(** The samples of a pass over the leaders are what the leaders' streams hold now. *)
Lemma leader_pass_get read sides errored side v :
  dget side (leader_pass read sides errored).1.1 = Some v -> read side = Some v.
Proof.
  unfold leader_pass.
  enough (forall got err evs, (forall s u, dget s got = Some u -> read s = Some u) ->
    dget side (foldl (fun acc side =>
      let '(got, err, evs) := acc in
      match read side with
      | Some ((_ :: _) as jp) =>
        (dset side jp got, List.filter (fun s => negb (bool_decide (s = side))) err,
         evs ++ if bool_decide (side ∈ err) then [StreamingAgain side] else [])
      | _ => if bool_decide (side ∈ err) then acc else (got, err ++ [side], evs ++ [NotStreaming side])
      end) (got, err, evs) sides).1.1 = Some v -> read side = Some v) as Hen by (by apply Hen).
  induction sides as [|s sides IH]; intros got err evs Hg; cbn [foldl]; [apply Hg|].
  destruct (read s) as [[|x jp]|] eqn:Er; [destruct (bool_decide _)| |destruct (bool_decide _)]; apply IH; try done.
  intros s' u. destruct (decide (s' = s)) as [->|Hne].
  - rewrite dget_dset_eq. intros [= <-]. exact Er.
  - rewrite dget_dset_ne by done. apply Hg.
Qed.

Lemma ghost_get leaders side q : dget side (ghost_configs leaders) = Some q ->
  exists v, dget side leaders = Some v /\ q = take 7 v.
Proof.
  unfold ghost_configs. induction leaders as [|[k v] d IH]; cbn; [done|].
  destruct (decide (side = k)); [|apply IH]. intros [= <-]. by exists v.
Qed.

Lemma refreshed_get {A} (src : string -> option A) d side v : arm_dict d ->
  dget side (both (fun s => now_or_gone (src s)) d) = Some v -> src side = Some v.
Proof.
  intros Hd H. destruct (both_get _ _ _ _ Hd H) as [_ Hm]. unfold now_or_gone in Hm.
  destruct (src side); cbn in Hm; by subst.
Qed.

(** the mirror shows only what is published now.  After any ticks, whenever a tick poses the
    robots: a measured arm is posed only if its joint stream can be read at this tick, and from
    its first seven entries when it has them; a commanded ghost only from the leader's fresh
    sample; a leader's own model only from a fresh pose of seven finite entries.  Predictions are
    drawn only while some prediction stream can be read, each from what its stream holds now, the
    whole path where there is one; otherwise the predictions are cleared. *)
Theorem mirror_shows_live sides m r m' sh :
  mirrored sides m -> mirror_tick sides r m = Ok (m', sh) ->
  (forall real ghost factr, UpdatePoses real ghost factr ∈ sh_robot sh ->
    (forall side q, dget side real = Some q ->
      exists v, rg_stream r (side +:+ "/q") = Some v /\ ((7 <= length v)%nat -> q = take 7 v)) /\
    (forall side q, dget side ghost = Some q -> exists v, rg_leader r side = Some v /\ q = take 7 v) /\
    (forall side q, (side, q) ∈ factr ->
      exists v, rg_model r side = Some v /\ q = take 7 v /\ length q = 7%nat /\ forallb is_finite q = true)) /\
  (forall hq real paths heef reef, UpdateHorizon hq real paths heef reef ∈ sh_robot sh ->
    (forall side q, dget side hq = Some q -> end_of r side = Some q) /\
    (forall side p, dget side paths = Some p -> path_of r side = Some p) /\
    (forall side p, dget side heef = Some p -> at_least 3 (rg_horizon_eef r side) = Some p) /\
    exists side, is_Some (end_of r side) \/ is_Some (at_least 3 (rg_horizon_eef r side))).
Proof.
  intros Hm Ht. pose proof (mirrored_ok _ _ Hm) as (K1 & _ & K3 & K4 & K5).
  destruct (mirror_tick_inv _ _ _ _ _ Ht) as (E1 & E2 & E3 & E4 & E5 & Hs).
  destruct (plot_pass_dicts r m) as (D1 & D2 & D3 & D4 & D5). rewrite D1 in E1. rewrite D3 in E3. rewrite D4 in E4.
  rewrite D5 in E5. rewrite Hs. clear Hs Ht. unfold robot_calls.
  set (leaders := (leader_pass _ _ _).1.1). destruct (rg_robot r); [|split; intros; set_solver].
  split.
  - intros real ghost factr [[= -> -> ->]|Hin%list_elem_of_singleton]%elem_of_cons.
    2: { destruct (_ && _); discriminate Hin. }
    split_and!.
    + intros side q Hq. rewrite E1 in Hq. destruct (both_get _ _ _ _ K1 Hq) as [_ Hv]. unfold whole in Hv.
      destruct (rg_stream r (side +:+ "/q")) as [v|]; [|done]. exists v. split; [done|]. intros Hlen.
      by rewrite (proj2 (Nat.leb_le _ _) Hlen) in Hv.
    + intros side q (v & Hv & ->)%ghost_get. exists v. split; [|done]. by eapply leader_pass_get.
    + intros side q Hq. apply list_elem_of_omap in Hq as ([k u] & _ & Hq). cbn [fst] in Hq.
      destruct (rg_model r k) as [v|] eqn:Ev; [|done]. destruct (Nat.ltb_spec (length v) 7); [done|]. cbn [orb] in Hq.
      destruct (forallb is_finite (take 7 v)) eqn:Ef; [|done]. injection Hq as <- <-. exists v.
      rewrite length_take. split_and!; [done|done|lia|done].
  - intros hq real paths heef reef [Hin|Hin%list_elem_of_singleton]%elem_of_cons; [discriminate Hin|].
    destruct (bool_decide (mi_horizon_q m' = []) && bool_decide (mi_horizon_eef m' = [])) eqn:Eb; [discriminate Hin|].
    injection Hin as -> -> -> -> ->. split_and!.
    + intros side q. rewrite E3. by apply (refreshed_get (end_of r)).
    + intros side p. rewrite E4. by apply (refreshed_get (path_of r)).
    + intros side p. rewrite E5. by apply (refreshed_get (fun s => at_least 3 (rg_horizon_eef r s))).
    + assert (forall A (d : list (string * A)), d <> [] -> exists side v, dget side d = Some v) as Hne.
      { intros A [|[k v] d] Hd; [done|]. exists k, v. cbn. by rewrite decide_True. }
      destruct (decide (mi_horizon_q m' = [])) as [Hq|Hq].
      * destruct (decide (mi_horizon_eef m' = [])) as [He|He].
        { by rewrite !bool_decide_true in Eb. }
        destruct (Hne _ _ He) as (side & v & Hv). rewrite E5 in Hv. apply (refreshed_get (fun s => at_least 3 (rg_horizon_eef r s))) in Hv; [|done].
        exists side. right. by rewrite Hv.
      * destruct (Hne _ _ Hq) as (side & v & Hv). rewrite E3 in Hv. apply (refreshed_get (end_of r)) in Hv; [|done].
        exists side. left. by rewrite Hv.
Qed.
----
In the listing above, transcribe exactly everything from the line containing "(dset side jp" down to the line containing "evs ++ [NotStreaming side])", including both and nothing more.

        (dset side jp got, List.filter (fun s => negb (bool_decide (s = side))) err,
         evs ++ if bool_decide (side ∈ err) then [StreamingAgain side] else [])
      | _ => if bool_decide (side ∈ err) then acc else (got, err ++ [side], evs ++ [NotStreaming side])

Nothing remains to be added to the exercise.